Last night Cass cooked a delicious dinner and gave us a slideshow of their journey- it was mind blowing! They bought a 1972? cb350 twin (aaaaoooooowwwwww) with a sidecar!!!!!! (aaaaoooooowwwwwww) from a dear old man in the South island and camped all the way up to Auckland in the North island.
Hot springs/mountain passes/magical hikes/epic swim spots- you name it, they lived it! Cass even took a photo of a menu for me which read:
soup of the now
I love it! Cass is an amazing writer, when I was writing here and now/now and then, she gave me some valuable feedback and general encouragement, which I needed at the time. Cass had never read Play it as it lays I leant her my copy of Joan Didion's novel- I was really excited by the prospect of the novel going on a New Zealand adventure- pages well travelled!

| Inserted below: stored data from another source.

Lemma find_const_none_iff (from : Z) (cs : list Value) (v : Value) :
  find_const from cs v = None <-> forall c, In c cs -> veq c v = false.
Proof.
  split; [apply find_const_None|].
  revert from. induction cs as [|c rest IH]; intros from H; simpl; [reflexivity|].
  rewrite (H c (or_introl eq_refl)). apply IH. intros c' Hc'. apply H. now right.
Qed.

(** X13 — [con] never throws and emits no instruction: it only pushes a
    constant reference.  When no pool entry equals the value under [veq] it
    appends the value and refers to the new last entry (so NaN is appended
    every time); otherwise the pool is unchanged and the reference is to the
    first entry that equals the value. *)
Theorem con_refers_to_first_match (g : CodeGen.t) (v : Value) :
  exists (g' : CodeGen.t) (c : Z),
    node_do (con v) g = OK (tt, g') /\
    CodeGen.stack g' = Some (LConst c) :: CodeGen.stack g /\
    CodeGen.code g' = CodeGen.code g /\ CodeGen.locals g' = CodeGen.locals g /\
    ((forall x, In x (CodeGen.consts g) -> veq x v = false) ->
     CodeGen.consts g' = CodeGen.consts g ++ [v] /\ - c - 1 = JS.len (CodeGen.consts g)) /\
    ((exists x, In x (CodeGen.consts g) /\ veq x v = true) ->
     CodeGen.consts g' = CodeGen.consts g /\
     exists y, JS.index (CodeGen.consts g) (- c - 1) = Some y /\ veq y v = true /\
               forall j z, 0 <= j < - c - 1 ->
                           JS.index (CodeGen.consts g) j = Some z -> veq z v = false).
Proof.
  simpl. destruct (find_const 0 (CodeGen.consts g) v) as [i|] eqn:E.
  - eexists. exists (- i - 1). split; [reflexivity|]. simpl.
    split; [reflexivity|]. split; [reflexivity|]. split; [reflexivity|]. split.
    + intros Hnone. apply find_const_none_iff with (from := 0) in Hnone. congruence.
    + intros _. split; [reflexivity|].
      destruct (find_const_Some _ _ _ _ E) as (_ & y & Hy & Hv).
      rewrite Z.sub_0_r in Hy. exists y.
      replace (- (- i - 1) - 1) with i by lia.
      split; [exact Hy|]. split; [exact Hv|].
      intros j z Hj Hz. apply (find_const_first 0 _ _ _ E j z); [lia|].
      now rewrite Z.sub_0_r.
  - eexists. exists (- JS.len (CodeGen.consts g) - 1). split; [reflexivity|]. simpl.
    split; [reflexivity|]. split; [reflexivity|]. split; [reflexivity|]. split.
    + intros _. split; [reflexivity|lia].
    + intros (x & Hx & Hv). rewrite (find_const_None _ _ _ E x Hx) in Hv. discriminate.
Qed.

Lemma con_refers_to_first_match_witness :
  exists (g' : CodeGen.t) (c : Z),
    node_do (con (Num S754_nan))
            (CodeGen.mk [Num S754_nan] [] [] 0 (-1) [] None) = OK (tt, g') /\
    CodeGen.consts g' = [Num S754_nan; Num S754_nan] /\ - c - 1 = 1.
Proof.
  destruct (con_refers_to_first_match (CodeGen.mk [Num S754_nan] [] [] 0 (-1) [] None)
                                      (Num S754_nan))
    as (g' & c & E & _ & _ & _ & Happ & _).
  exists g', c. split; [exact E|]. apply Happ.
  intros x [<-|[]]. reflexivity.
Defined.

(** X14 — The reference [pushConst] returns is [-l - 1] for the old pool
    length [l], and a machine over a frame with the new pool reads the
    pushed value back through it, with [getConst] and with [getVal]. *)
Theorem pushConst_getConst_round_trip (g g' : CodeGen.t) (v : Value) (c : Z) (vm : VM) :
  CodeGen.pushConst v g = OK (c, g') ->
  consts (fn vm) = CodeGen.consts g' ->
  c = - JS.len (CodeGen.consts g) - 1 /\ c < 0 /\
  getConst c vm = (Returned (Val v), vm) /\
  getVal c vm = (Returned (Val v), vm).
Proof.
  unfold CodeGen.pushConst. intros H Hc. inversion H; subst; clear H. simpl in Hc.
  pose proof (len_nonneg (CodeGen.consts g)) as Hn.
  assert (Hget : getConst (- JS.len (CodeGen.consts g) - 1) vm = (Returned (Val v), vm)).
  { unfold getConst, bind.
    destruct (testConstIndex_cases (- JS.len (CodeGen.consts g) - 1) vm) as [[_ E]|[Hbad _]].
    - rewrite E. unfold ret, read_const. rewrite Hc.
      replace (- (- JS.len (CodeGen.consts g) - 1) - 1) with (JS.len (CodeGen.consts g)) by lia.
      unfold JS.index, JS.len.
      destruct (Z.ltb_spec (Z.of_nat (List.length (CodeGen.consts g))) 0); [lia|].
      rewrite Nat2Z.id, nth_error_app2, Nat.sub_diag by lia. reflexivity.
    - rewrite Hc, len_app, len_single in Hbad. lia. }
  repeat split; auto; try lia.
  unfold getVal. destruct (Z.ltb_spec (- JS.len (CodeGen.consts g) - 1) 0); [assumption|lia].
Qed.

Lemma pushConst_getConst_round_trip_witness :
  getVal (-3) (mkVM (mkFrameRecord 0 0 2 [two; Bool true; Nil] [] []) [Null; Null] 0)
  = (Returned (Val Nil),
     mkVM (mkFrameRecord 0 0 2 [two; Bool true; Nil] [] []) [Null; Null] 0).
Proof.
  exact (proj2 (proj2 (proj2
    (pushConst_getConst_round_trip
       (CodeGen.mk [two; Bool true] [] [] 0 (-1) [] None) _ Nil (-3)
       (mkVM (mkFrameRecord 0 0 2 [two; Bool true; Nil] [] []) [Null; Null] 0)
       eq_refl eq_refl)))).
Defined.

Lemma find_local_first (from : Z) (names : list string) (x : string) (i : Z) :
  find_local from names x = Some i ->
  JS.index names (i - from) = Some x /\
  forall j, from <= j < i -> JS.index names (j - from) <> Some x.
Proof.
  revert from. induction names as [|y rest IH]; intros from; simpl; [discriminate|].
  destruct (String.eqb_spec y x) as [->|Hne].
  - intros H. inversion H; subst. rewrite Z.sub_diag. split; [reflexivity|]. intros; lia.
  - intros H. pose proof (find_local_range _ _ _ _ H) as Hr.
    destruct (IH _ H) as [Hi Hfirst]. split.
    + unfold JS.index in *. destruct (Z.ltb_spec (i - (from + 1)) 0); [discriminate|].
      destruct (Z.ltb_spec (i - from) 0); [lia|].
      replace (Z.to_nat (i - from)) with (S (Z.to_nat (i - (from + 1)))) by lia.
      exact Hi.
    + intros j Hj. destruct (Z.eq_dec j from) as [->|Hjne].
      * rewrite Z.sub_diag. unfold JS.index. simpl. congruence.
      * specialize (Hfirst j). unfold JS.index in *.
        destruct (Z.ltb_spec (j - from) 0); [discriminate|].
        destruct (Z.ltb_spec (j - (from + 1)) 0); [lia|].
        replace (Z.to_nat (j - from)) with (S (Z.to_nat (j - (from + 1)))) by lia.
        apply Hfirst. lia.
Qed.

(** X15 — A [vari] of a declared name pushes the local whose index holds
    that name (the first one) and changes nothing else; a [vari] or a [set]
    of a name that is not declared throws [Variable ... is not defined], the
    [set] before it generates its value. *)
Theorem variable_lookup (g : CodeGen.t) (name : string) :
  (In name (CodeGen.locals g) ->
   exists i,
     node_do (vari name) g = OK (tt, with_stack (Some (LLocal i) :: CodeGen.stack g) g) /\
     JS.index (CodeGen.locals g) i = Some name /\
     forall j, 0 <= j < i -> JS.index (CodeGen.locals g) j <> Some name) /\
  (~ In name (CodeGen.locals g) ->
   node_do (vari name) g = Err (NotDefined name) /\
   forall value, node_do (set name value) g = Err (NotDefined name)).
Proof.
  split.
  - intros Hin. destruct (find_local_Some 0 _ _ Hin) as [i E].
    exists i. simpl. rewrite E. split; [reflexivity|].
    destruct (find_local_first _ _ _ _ E) as [Hi Hfirst]. rewrite Z.sub_0_r in Hi.
    split; [exact Hi|]. intros j Hj. specialize (Hfirst j). rewrite Z.sub_0_r in Hfirst.
    apply Hfirst. lia.
  - intros Hnin. apply find_local_None with (from := 0) in Hnin. simpl.
    rewrite Hnin. auto.
Qed.

Lemma variable_lookup_witness :
  node_do (vari "b") (CodeGen.mk [] [] ["a"%string; "b"%string] 0 (-1) [] None)
  = OK (tt, CodeGen.mk [] [] ["a"%string; "b"%string] 0 (-1) [Some (LLocal 1)] None) /\
  node_do (set "c" (block [])) (CodeGen.mk [] [] ["a"%string; "b"%string] 0 (-1) [] None)
  = Err (NotDefined "c").
Proof.
  split.
  - destruct (proj1 (variable_lookup
                       (CodeGen.mk [] [] ["a"%string; "b"%string] 0 (-1) [] None) "b"))
      as (i & E & Hi & _).
    + simpl. auto.
    + assert (i = 1).
      { apply index_Some_range in Hi as Hr. destruct Hr as [Hr _].
        unfold JS.len in Hr. simpl in Hr.
        assert (Hcases : i = 0 \/ i = 1) by lia.
        destruct Hcases as [->| ->]; [vm_compute in Hi; discriminate Hi|reflexivity]. }
      subst i. exact E.
  - apply (proj2 (variable_lookup
                    (CodeGen.mk [] [] ["a"%string; "b"%string] 0 (-1) [] None) "c")).
    simpl. intros [H|[H|[]]]; discriminate H.
Defined.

The book came back a little weathered, Cass apologised but I was stoked, every mark and line reveals a story. I imagine that the black marks on the cover are tyre marks- maybe the book flew out of Cass's hands as Mavie hit a shrub leaving a riverside camp spot, perhaps the red dots are from the sidecar or the petrol tank (their motorbike was red) and that even the rain wanted a piece of Didion's novel as they hiked up a mountain.
I like the idea that a novel can experience a journey as the journeyer experiences the novel- the landscapes of the novel intertwine with the physical landscapes surrounding the reader and the landscapes within the readers own mind.